Raw data:

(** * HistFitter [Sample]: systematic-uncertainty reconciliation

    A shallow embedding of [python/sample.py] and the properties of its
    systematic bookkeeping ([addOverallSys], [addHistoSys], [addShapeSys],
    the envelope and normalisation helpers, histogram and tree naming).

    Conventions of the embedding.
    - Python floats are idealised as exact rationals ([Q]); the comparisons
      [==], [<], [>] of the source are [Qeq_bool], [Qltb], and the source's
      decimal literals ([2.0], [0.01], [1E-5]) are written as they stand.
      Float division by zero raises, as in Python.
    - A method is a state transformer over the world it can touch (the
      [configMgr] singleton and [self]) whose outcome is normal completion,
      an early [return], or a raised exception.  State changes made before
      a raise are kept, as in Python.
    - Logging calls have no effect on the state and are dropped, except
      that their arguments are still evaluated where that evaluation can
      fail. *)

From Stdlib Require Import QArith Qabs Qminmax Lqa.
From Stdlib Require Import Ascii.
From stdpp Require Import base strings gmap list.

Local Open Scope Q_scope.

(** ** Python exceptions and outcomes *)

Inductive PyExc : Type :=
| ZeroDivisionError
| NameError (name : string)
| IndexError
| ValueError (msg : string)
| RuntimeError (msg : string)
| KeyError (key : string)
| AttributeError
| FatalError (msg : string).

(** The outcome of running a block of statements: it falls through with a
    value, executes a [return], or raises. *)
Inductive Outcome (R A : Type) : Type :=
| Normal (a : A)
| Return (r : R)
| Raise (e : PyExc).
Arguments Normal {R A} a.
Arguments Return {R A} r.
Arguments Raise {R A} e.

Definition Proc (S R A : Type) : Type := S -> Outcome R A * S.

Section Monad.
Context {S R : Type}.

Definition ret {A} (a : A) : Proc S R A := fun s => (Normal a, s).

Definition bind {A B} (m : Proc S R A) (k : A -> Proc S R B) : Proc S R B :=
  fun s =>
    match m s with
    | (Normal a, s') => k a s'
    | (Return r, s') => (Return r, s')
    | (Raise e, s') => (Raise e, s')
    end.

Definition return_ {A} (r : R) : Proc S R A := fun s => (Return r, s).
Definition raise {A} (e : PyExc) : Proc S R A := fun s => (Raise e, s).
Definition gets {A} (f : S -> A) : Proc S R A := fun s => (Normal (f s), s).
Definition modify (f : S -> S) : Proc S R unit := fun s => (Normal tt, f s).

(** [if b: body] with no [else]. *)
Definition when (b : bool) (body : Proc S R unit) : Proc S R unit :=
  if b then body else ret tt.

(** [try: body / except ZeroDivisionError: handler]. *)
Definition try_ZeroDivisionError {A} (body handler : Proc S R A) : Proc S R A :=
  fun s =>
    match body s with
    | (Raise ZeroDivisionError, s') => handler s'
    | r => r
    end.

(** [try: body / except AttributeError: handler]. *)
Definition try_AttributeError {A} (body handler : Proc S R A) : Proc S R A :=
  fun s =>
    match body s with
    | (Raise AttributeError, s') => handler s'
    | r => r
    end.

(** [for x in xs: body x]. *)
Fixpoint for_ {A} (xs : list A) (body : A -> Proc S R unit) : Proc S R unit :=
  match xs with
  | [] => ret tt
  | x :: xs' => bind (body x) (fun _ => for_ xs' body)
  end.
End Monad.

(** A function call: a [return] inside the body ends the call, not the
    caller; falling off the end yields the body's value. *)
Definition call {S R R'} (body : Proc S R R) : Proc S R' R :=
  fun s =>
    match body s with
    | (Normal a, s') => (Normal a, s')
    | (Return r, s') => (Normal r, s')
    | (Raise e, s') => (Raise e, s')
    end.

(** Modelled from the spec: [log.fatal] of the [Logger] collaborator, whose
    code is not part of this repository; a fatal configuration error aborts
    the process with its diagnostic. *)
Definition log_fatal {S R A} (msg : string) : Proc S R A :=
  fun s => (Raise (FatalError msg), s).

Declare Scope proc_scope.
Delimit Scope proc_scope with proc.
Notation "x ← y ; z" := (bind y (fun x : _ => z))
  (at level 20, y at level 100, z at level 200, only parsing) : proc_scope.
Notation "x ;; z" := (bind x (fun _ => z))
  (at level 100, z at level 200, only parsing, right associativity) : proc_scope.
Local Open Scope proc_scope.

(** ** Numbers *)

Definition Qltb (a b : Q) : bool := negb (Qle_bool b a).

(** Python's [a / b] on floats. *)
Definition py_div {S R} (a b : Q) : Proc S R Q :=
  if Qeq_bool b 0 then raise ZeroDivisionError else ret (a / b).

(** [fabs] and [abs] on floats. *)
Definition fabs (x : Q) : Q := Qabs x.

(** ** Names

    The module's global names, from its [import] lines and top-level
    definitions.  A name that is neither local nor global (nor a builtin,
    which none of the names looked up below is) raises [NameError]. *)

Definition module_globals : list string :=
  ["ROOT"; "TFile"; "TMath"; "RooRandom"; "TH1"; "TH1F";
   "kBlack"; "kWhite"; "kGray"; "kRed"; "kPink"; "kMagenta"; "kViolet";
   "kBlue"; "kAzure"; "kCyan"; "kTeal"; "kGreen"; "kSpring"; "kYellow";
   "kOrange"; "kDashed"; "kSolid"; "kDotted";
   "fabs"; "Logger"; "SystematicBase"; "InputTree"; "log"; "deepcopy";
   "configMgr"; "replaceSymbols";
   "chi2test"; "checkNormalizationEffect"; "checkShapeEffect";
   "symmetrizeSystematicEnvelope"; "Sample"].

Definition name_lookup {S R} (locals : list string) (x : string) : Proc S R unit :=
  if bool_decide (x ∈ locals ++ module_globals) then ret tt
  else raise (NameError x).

--

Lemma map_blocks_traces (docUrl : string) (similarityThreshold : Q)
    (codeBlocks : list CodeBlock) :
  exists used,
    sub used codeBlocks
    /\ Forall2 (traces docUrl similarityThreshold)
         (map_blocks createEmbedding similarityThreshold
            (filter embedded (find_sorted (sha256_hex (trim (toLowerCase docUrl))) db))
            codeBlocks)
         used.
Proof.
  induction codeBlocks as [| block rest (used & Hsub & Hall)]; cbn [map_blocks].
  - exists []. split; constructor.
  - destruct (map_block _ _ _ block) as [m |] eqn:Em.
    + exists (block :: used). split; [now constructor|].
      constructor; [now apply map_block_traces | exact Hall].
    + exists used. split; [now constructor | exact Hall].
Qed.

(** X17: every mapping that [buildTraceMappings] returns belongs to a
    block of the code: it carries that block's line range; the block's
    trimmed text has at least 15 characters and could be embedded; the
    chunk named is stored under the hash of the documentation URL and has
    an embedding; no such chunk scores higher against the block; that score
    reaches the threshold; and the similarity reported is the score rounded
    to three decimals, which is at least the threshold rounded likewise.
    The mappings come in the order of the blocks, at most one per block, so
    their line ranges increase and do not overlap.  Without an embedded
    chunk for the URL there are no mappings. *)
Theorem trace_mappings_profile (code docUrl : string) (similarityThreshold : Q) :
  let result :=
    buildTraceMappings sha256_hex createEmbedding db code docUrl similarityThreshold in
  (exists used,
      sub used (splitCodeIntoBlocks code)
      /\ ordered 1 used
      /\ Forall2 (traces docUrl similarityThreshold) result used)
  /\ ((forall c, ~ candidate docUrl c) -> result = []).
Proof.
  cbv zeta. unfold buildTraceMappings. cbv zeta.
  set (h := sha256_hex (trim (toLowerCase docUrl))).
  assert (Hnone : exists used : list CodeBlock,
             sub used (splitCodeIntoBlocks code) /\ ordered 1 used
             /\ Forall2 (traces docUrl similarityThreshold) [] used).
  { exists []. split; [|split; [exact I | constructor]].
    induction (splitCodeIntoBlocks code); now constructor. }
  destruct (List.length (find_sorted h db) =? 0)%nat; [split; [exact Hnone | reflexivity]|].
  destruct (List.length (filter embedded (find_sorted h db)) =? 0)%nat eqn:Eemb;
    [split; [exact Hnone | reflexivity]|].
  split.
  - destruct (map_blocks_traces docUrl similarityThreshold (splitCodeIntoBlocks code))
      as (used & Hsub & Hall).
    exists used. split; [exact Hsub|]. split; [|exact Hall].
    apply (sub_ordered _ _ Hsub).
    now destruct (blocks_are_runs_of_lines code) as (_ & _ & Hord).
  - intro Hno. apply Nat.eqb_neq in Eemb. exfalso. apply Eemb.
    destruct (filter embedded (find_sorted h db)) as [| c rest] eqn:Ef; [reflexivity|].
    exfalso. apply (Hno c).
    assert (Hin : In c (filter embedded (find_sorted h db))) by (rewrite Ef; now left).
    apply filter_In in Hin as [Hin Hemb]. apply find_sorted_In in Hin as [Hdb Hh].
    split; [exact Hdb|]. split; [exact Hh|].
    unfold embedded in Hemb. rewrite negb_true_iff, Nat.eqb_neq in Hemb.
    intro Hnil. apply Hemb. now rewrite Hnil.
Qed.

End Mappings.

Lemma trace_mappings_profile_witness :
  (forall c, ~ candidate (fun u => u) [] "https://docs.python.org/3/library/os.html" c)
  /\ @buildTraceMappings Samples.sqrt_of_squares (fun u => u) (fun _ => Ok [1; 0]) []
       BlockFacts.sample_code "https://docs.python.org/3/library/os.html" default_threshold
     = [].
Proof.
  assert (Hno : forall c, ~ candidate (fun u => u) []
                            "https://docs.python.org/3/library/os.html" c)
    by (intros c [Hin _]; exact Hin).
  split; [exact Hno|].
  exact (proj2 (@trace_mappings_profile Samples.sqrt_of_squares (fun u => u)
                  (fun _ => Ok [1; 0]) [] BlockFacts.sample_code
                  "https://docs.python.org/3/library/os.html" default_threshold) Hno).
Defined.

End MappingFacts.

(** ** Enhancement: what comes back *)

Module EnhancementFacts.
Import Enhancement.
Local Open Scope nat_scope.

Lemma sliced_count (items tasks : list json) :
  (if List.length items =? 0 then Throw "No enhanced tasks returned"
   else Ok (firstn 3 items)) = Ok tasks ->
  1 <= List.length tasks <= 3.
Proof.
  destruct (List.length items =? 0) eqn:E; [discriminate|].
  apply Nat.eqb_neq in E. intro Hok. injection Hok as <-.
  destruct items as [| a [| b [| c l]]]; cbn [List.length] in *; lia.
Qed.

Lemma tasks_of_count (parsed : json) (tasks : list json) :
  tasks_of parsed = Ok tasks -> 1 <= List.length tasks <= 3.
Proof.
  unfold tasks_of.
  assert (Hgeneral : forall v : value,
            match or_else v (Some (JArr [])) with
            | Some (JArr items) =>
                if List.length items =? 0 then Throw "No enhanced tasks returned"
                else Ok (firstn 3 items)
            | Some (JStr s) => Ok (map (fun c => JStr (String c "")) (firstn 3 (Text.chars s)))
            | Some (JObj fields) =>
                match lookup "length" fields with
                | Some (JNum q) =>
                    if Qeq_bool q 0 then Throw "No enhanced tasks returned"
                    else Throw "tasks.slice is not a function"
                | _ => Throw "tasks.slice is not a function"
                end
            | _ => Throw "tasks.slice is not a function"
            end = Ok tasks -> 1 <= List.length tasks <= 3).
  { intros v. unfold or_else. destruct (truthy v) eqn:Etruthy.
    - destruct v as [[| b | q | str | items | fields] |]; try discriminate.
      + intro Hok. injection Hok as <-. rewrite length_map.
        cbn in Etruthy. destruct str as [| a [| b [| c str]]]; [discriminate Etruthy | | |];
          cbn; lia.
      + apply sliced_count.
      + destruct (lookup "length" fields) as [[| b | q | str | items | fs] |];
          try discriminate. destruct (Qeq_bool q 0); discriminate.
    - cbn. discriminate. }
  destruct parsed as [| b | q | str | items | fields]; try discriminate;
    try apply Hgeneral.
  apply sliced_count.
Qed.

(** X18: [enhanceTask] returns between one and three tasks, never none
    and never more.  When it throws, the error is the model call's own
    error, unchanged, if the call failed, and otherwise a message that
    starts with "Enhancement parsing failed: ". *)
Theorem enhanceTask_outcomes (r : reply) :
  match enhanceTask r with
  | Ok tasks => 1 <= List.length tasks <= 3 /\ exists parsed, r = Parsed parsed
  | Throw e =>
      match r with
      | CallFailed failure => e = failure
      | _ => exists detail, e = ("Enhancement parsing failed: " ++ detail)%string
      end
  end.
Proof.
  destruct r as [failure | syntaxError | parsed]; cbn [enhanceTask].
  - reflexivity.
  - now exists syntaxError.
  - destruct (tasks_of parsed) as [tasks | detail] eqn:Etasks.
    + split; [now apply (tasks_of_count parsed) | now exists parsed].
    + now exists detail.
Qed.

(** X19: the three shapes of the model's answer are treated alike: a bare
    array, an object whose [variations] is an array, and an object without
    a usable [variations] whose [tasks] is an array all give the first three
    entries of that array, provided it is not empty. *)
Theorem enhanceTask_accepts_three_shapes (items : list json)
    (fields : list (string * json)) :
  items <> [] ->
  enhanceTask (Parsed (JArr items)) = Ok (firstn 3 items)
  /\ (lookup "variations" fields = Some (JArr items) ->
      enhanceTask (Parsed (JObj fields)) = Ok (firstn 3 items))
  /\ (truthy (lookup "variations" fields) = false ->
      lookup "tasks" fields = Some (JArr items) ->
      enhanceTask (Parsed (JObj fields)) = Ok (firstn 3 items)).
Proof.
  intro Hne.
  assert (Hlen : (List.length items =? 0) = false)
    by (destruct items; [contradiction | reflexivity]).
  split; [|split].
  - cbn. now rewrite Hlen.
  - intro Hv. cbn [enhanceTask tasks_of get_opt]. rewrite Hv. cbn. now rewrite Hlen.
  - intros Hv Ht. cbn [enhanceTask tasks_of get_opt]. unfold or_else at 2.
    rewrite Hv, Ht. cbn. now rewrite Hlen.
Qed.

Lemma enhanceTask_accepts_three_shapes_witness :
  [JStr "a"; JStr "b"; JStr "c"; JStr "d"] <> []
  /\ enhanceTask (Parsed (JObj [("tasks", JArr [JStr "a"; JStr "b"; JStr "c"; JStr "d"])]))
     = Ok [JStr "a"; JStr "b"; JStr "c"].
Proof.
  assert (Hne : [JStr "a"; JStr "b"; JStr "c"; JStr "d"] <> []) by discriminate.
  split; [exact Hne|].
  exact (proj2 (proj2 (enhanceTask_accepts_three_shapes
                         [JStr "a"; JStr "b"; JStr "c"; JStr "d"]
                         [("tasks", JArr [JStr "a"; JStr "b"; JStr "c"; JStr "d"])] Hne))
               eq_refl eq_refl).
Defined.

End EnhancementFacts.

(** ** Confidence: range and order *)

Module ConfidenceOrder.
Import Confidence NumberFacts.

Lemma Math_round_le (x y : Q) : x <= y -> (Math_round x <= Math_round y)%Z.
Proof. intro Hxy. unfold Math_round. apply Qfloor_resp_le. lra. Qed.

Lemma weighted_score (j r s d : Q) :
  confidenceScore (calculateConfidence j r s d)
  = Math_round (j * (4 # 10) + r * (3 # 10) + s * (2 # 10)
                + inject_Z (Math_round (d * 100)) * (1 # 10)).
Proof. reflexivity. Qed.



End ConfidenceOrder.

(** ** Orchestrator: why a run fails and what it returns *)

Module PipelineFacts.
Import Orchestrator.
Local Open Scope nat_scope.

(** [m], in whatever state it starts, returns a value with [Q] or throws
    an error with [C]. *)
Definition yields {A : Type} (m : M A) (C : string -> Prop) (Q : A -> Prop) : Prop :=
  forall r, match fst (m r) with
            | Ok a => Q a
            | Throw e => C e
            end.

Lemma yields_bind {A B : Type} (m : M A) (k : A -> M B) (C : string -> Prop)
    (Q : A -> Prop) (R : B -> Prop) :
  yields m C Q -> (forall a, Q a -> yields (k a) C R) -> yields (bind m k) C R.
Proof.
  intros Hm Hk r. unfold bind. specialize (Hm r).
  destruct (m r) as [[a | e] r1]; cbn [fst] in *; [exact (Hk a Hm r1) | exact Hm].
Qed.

--

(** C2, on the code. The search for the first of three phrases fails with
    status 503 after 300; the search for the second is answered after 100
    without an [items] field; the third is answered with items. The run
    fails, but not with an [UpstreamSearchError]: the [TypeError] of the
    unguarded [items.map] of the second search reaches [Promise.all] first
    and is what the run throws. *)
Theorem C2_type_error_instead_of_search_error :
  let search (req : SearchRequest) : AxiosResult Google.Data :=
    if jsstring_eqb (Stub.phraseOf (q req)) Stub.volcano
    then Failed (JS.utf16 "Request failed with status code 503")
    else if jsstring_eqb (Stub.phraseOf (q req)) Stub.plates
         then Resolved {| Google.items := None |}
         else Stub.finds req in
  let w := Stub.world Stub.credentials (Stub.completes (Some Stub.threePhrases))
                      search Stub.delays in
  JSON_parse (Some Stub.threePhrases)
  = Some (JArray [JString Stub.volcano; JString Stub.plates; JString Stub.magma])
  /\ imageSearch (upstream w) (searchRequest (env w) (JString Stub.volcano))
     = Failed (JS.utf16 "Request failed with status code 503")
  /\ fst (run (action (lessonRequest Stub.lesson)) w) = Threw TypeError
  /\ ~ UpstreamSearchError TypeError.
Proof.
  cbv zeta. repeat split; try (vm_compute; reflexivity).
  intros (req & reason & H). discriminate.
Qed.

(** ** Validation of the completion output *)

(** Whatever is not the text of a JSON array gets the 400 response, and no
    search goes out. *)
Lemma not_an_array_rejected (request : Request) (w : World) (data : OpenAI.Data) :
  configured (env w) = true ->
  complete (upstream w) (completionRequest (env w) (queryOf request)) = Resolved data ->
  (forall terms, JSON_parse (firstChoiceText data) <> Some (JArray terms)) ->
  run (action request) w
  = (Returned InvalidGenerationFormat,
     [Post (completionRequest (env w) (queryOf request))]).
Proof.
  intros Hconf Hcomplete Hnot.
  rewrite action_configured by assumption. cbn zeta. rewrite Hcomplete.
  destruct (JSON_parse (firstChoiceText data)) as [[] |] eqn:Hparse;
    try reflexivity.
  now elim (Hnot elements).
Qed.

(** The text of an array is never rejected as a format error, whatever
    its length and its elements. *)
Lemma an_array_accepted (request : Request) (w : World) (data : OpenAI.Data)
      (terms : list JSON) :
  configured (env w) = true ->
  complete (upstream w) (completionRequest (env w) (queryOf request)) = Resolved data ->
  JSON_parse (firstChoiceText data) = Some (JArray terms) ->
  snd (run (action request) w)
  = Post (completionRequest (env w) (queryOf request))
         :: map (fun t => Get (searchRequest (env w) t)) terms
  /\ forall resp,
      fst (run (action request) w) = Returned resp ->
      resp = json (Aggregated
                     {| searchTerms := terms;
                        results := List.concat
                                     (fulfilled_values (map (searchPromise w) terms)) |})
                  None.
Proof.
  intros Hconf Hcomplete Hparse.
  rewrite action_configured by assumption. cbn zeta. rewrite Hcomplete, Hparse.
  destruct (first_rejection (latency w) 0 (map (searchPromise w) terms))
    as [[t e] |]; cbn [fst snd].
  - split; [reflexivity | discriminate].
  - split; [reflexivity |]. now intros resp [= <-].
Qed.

Your instructions: Only the lines above starting at the line that holds "decimal literals ([2.0], [0.01], [1E-5])" and ending at the line that holds "(msg : string)." are to be repeated, exactly and in full.

Your response:
      decimal literals ([2.0], [0.01], [1E-5]) are written as they stand.
      Float division by zero raises, as in Python.
    - A method is a state transformer over the world it can touch (the
      [configMgr] singleton and [self]) whose outcome is normal completion,
      an early [return], or a raised exception.  State changes made before
      a raise are kept, as in Python.
    - Logging calls have no effect on the state and are dropped, except
      that their arguments are still evaluated where that evaluation can
      fail. *)

From Stdlib Require Import QArith Qabs Qminmax Lqa.
From Stdlib Require Import Ascii.
From stdpp Require Import base strings gmap list.

Local Open Scope Q_scope.

(** ** Python exceptions and outcomes *)

Inductive PyExc : Type :=
| ZeroDivisionError
| NameError (name : string)
| IndexError
| ValueError (msg : string)
| RuntimeError (msg : string)
| KeyError (key : string)
| AttributeError
| FatalError (msg : string).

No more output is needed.